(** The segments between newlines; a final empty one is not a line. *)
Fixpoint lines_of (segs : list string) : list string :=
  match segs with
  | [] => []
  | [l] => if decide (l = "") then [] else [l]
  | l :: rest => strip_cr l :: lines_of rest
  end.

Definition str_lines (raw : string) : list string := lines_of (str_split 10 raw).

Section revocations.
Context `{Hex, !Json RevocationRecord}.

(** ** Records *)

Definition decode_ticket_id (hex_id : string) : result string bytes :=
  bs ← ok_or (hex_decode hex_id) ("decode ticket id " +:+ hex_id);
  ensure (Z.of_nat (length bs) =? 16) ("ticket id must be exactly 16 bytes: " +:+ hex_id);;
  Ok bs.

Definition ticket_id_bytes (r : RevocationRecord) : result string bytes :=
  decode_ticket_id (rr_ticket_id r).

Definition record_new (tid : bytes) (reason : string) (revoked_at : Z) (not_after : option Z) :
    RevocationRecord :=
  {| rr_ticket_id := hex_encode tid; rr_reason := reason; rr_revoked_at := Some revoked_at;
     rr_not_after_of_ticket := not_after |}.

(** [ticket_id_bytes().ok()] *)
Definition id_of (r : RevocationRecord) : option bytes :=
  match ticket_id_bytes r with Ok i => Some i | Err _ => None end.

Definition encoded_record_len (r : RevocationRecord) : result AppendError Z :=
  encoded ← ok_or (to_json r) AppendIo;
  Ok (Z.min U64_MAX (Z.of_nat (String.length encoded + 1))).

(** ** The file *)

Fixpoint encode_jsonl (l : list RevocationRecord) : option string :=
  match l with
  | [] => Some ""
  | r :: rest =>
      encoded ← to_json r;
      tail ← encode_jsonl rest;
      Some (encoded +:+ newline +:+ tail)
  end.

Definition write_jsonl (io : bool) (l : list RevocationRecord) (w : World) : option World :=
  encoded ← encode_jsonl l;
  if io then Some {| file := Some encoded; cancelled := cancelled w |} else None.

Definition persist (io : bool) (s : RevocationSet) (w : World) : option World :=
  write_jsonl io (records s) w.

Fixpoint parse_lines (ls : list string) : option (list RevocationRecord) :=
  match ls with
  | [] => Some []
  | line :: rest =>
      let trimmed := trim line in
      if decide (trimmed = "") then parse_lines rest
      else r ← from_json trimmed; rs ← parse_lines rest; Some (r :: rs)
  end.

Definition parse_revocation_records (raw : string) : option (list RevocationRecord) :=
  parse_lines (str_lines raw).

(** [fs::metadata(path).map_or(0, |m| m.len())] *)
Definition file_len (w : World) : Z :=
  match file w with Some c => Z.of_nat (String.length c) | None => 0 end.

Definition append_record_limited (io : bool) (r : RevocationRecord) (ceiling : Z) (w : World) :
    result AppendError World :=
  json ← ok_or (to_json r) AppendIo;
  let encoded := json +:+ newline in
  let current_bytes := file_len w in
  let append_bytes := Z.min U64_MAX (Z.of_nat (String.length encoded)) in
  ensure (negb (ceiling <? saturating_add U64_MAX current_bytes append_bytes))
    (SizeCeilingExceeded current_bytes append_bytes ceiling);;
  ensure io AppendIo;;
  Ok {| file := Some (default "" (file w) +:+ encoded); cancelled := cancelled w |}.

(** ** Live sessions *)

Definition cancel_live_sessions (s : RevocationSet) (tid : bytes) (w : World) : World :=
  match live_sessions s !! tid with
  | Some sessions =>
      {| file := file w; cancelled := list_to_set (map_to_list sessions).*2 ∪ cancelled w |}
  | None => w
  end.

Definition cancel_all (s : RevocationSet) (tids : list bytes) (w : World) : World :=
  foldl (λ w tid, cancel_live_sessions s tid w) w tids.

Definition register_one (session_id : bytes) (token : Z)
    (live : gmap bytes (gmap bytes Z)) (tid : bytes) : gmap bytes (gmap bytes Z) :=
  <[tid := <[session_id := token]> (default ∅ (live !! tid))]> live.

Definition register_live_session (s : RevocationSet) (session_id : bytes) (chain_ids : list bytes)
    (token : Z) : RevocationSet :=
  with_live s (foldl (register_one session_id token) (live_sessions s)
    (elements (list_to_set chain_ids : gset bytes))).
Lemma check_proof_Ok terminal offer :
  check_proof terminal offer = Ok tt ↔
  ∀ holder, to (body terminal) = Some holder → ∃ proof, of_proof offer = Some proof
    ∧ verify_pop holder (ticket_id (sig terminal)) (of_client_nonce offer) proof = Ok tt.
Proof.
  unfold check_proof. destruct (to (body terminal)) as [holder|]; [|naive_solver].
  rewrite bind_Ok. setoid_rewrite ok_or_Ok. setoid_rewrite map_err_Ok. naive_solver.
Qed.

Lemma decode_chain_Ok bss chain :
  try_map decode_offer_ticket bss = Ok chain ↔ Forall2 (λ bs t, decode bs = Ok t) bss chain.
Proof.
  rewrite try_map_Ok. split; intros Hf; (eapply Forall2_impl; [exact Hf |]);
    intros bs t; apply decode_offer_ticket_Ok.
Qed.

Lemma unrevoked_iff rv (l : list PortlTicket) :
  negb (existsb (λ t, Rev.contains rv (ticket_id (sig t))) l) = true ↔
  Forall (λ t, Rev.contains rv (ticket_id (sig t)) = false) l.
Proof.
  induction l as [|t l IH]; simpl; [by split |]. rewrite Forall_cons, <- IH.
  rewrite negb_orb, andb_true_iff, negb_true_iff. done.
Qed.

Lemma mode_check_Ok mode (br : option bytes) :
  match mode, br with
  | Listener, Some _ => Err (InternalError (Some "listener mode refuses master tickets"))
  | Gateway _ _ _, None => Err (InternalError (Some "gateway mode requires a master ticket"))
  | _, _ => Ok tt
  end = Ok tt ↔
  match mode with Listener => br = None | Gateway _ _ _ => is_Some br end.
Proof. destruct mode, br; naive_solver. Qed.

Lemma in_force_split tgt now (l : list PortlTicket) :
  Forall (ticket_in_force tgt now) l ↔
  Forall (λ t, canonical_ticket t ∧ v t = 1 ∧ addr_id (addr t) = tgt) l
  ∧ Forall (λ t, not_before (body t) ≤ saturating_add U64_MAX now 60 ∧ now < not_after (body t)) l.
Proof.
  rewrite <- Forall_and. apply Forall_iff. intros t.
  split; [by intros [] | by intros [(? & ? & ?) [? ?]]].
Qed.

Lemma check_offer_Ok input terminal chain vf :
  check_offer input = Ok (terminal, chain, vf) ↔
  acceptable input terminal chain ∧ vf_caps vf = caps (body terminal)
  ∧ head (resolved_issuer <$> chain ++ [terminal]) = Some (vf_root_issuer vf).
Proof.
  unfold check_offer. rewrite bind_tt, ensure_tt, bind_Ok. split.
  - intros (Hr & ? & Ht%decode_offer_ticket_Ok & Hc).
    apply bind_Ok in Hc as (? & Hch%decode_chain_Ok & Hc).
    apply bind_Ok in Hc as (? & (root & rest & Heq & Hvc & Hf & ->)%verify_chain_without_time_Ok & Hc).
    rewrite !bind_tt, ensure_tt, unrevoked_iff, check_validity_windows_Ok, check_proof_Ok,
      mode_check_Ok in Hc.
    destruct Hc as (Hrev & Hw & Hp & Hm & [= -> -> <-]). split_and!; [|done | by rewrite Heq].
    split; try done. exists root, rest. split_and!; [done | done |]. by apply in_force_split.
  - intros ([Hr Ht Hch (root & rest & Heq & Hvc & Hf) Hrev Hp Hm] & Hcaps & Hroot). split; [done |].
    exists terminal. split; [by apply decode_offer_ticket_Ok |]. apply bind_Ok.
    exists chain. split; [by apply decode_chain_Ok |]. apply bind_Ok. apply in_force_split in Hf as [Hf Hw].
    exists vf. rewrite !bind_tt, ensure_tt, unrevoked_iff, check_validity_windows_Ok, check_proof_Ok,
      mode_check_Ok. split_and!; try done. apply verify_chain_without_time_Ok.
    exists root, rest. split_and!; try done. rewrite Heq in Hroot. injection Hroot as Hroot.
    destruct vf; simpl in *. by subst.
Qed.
────────────────────────────────────────
Consider the entries above and return each line with the string "Listener".

TASK RESPONSE:
  | Listener, Some _ => Err (InternalError (Some "listener mode refuses master tickets"))
  match mode with Listener => br = None | Gateway _ _ _ => is_Some br end.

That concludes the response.